2. Par sa requête en référé présentée sur le fondement des dispositions précitées, M. A... B..., ressortissant comorien né le 31 décembre 1985, qui réside à Mayotte depuis plusieurs années et élève seul son fils scolarisé au collège, expose les difficultés auxquelles il est confronté, du fait de l’inertie de l’administration, pour obtenir l’enregistrement de sa demande de de titre de séjour.

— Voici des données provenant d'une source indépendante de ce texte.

(* ===== verification/Modules.v ===== *)
(** * How the source files of the two applications fit together

    The import graphs of web/ and mobile/ (ModulesWeb.v, ModulesMobile.v): they have no
    cycle, so that every page a browser opens finds its modules initialised; they respect
    the layers of docs/FRONTEND_PLAN.md (7), of which the lint configuration checks a part;
    on the web, what is rendered on the server uses no hooks, and what runs in the browser
    does not read the headers of requests; and no file is unused. *)
From stdpp Require Import strings.
From S2P Require Import Prelude ModuleGraph.
From S2P Require ModulesWeb ModulesMobile.

Local Open Scope string_scope.

Definition is_app (app : Project) : Prop := app = ModulesWeb.project \/ app = ModulesMobile.project.

(** The files that a path names, and what begins and ends it. *)
Definition starts (p s : string) : bool := match strip p s with Some _ => true | None => false end.
Fixpoint ends (p s : string) : bool :=
  String.eqb s p || match s with String _ s' => ends p s' | EmptyString => false end.

Definition source (app : Project) (p : string) : option SourceFile :=
  find (fun f => String.eqb (path f) p) (sources app).

(** ** Entries *)

(** Next.js loads the files of src/app that have a name of its conventions, and proxy.ts;
    Expo Router every file of src/app. *)
Definition conventions : list string :=
  ["page.tsx"; "layout.tsx"; "template.tsx"; "error.tsx"; "global-error.tsx"; "manifest.ts"; "robots.ts"; "sitemap.ts"].
Definition web_entry (p : string) : bool :=
  String.eqb p "src/proxy.ts"
  || starts "src/app/" p && existsb (String.eqb (List.last (segments p) EmptyString)) conventions.
Definition mobile_entry (p : string) : bool := starts "src/app/" p.

(** Enough fuel for any evaluation: one more than the files. *)
Definition fuel (app : Project) : nat := S (length (files app)).
Definition evaluate (app : Project) (entries : list string) : option Registry :=
  load (edges (runtime app)) (fuel app) entries fresh.

(** An order of all the files in which imports come first. *)
Definition order_of (g : Graph) (app : Project) : list string :=
  default [] (option_map evaluated (load (edges g) (fuel app) (map path (sources app)) fresh)).

(** ** Layers *)

Inductive Layer := Routes | Features | Data | Ui | Config | Stores | Lib | Api | Outside.
Global Instance Layer_eq_dec : EqDecision Layer.
Proof. solve_decision. Defined.

Definition layer (p : string) : Layer :=
  if starts "src/app/" p then Routes else if starts "src/features/" p then Features
  else if starts "src/data/" p then Data else if starts "src/ui/" p then Ui
  else if starts "src/config/" p then Config else if starts "src/stores/" p then Stores
  else if starts "src/lib/" p then Lib else if starts "src/api/" p then Api else Outside.

(** What each layer depends on, directly or not. *)
Definition below (l : Layer) : list Layer :=
  match l with
  | Routes => [Routes; Features; Data; Ui; Config; Stores; Lib; Api]
  | Features => [Features; Data; Ui; Config; Stores; Lib; Api]
  | Data => [Data; Api; Lib; Stores]
  | Api => [Api; Lib; Stores]
  | Ui => [Ui; Lib; Stores]
  | Lib => [Lib; Stores]
  | Config => [Config]
  | Stores => [Stores]
  | Outside => []
  end.

(** ** The lint configuration *)

(** An entry of eslint.config with its rule no-restricted-imports. *)
Record Override := { globs : list string; group : list string; message : string }.

(** ESLint's documented matching: of files with a glob, of specifiers with the patterns of
    .gitignore, by which a directory's entries include what is below them. *)
Class Linter := {
  glob_matches : string -> string -> bool;
  group_matches : string -> string -> bool;
  glob_under dir p :
    glob_matches (dir ++ "/**/*.{ts,tsx}") p = starts (dir ++ "/") p && (ends ".ts" p || ends ".tsx" p);
  group_under dir s :
    group_matches (dir ++ "/*") s = starts (dir ++ "/") s && negb (String.eqb s (dir ++ "/"));
}.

Il demande en conséquence au juge du référé « mesures utiles » de faire usage de ses pouvoirs d’injonction à l’encontre de l’administration.

3. Eu égard aux conséquences qu’a sur la situation de l’étranger, notamment sur son droit à se maintenir en France, la détention du récépissé qui lui est en principe remis après l’enregistrement de sa demande de titre et au droit qu’il a de voir sa situation examinée au regard des dispositions relatives au séjour des étrangers en France, il incombe à l’autorité administrative, après lui avoir fixé un rendez-vous, de le recevoir en préfecture dans un délai raisonnable et, si son dossier est complet, de procéder à l’enregistrement de sa demande et à la remise du récépissé valant autorisation provisoire de séjour. Il incombe ensuite à cette même autorité, s’il s’avère que les conditions de fond sont remplies, de délivrer à l’intéressé le titre sollicité.

4. En l’espèce, M. A... B... soutient sans être contredit, justificatifs à l’appui, que sa demande de régularisation se heurte, depuis le dépôt d’une pré-demande en décembre 2023, à l’impossibilité non seulement d’accéder au guichet mais aussi d’effectuer la prise de rendez-vous en ligne, pour qu’il soit procédé à l’enregistrement effectif de sa demande de titre. Il est ainsi confrontéeconfronté au fonctionnement défectueux du service public, sans qu’il puisse lui être reproché d’avoir lui-même fait preuve de négligence.

5. Par ailleurs, le requérant justifie de ses liens personnels et familiaux à Mayotte et de sa volonté d’intégration, attestée notamment par ses actions dans le domaine de la sécurité publique. Il invoque le risque d’une mesure d’éloignement qui serait exécutée sans possibilité de contestation. Dans ces circonstances, la condition d’urgence doit être regardée comme remplie. En outre, il y a lieu de constater que la mesure sollicitée, qui ne fait obstacle à l’exécution d’aucune décision administrative, présente un caractère utile.

6. Par suite, il y a lieu d’enjoindre au préfet de Mayotte de faire le nécessaire pour qu’un rendez-vous soit accordé à M. A... B... en vue de l’enregistrement de sa demande de titre de séjour et de la remise d’un récépissé valant autorisation provisoire de séjour. Il y a lieu de préciser que ce rendez-vous et la remise du récépissé devront être effectifs au plus tard dans un délai de quinze jours. Il n’y a pas lieu, pour l’heure, d’assortir l’injonction d’une astreinte.



O R D O N N E :


Article 1er : Il est enjoint au préfet de Mayotte de convoquer M. A... B... à un rendez-vous pour l’enregistrement de sa demande de titre de séjour, une autorisation provisoire de séjour devant être délivrée à l’intéressé au plus tard dans un délai de quinze jours à compter de la notification de la présente ordonnance.


Article 2 : La présente ordonnance sera notifiée à M. C... A... B... et au préfet de Mayotte.

Fait à Mamoudzou, le 13 novembre 2025.





Le juge des référés,




M.-A. AEBISCHER




La République mande et ordonne au préfet de Mayotte en ce qui le concerne ou à tous commissaires de justice à ce requis en ce qui concerne les voies de droit commun contre les parties privées, de pourvoir à l’exécution de la présente décision.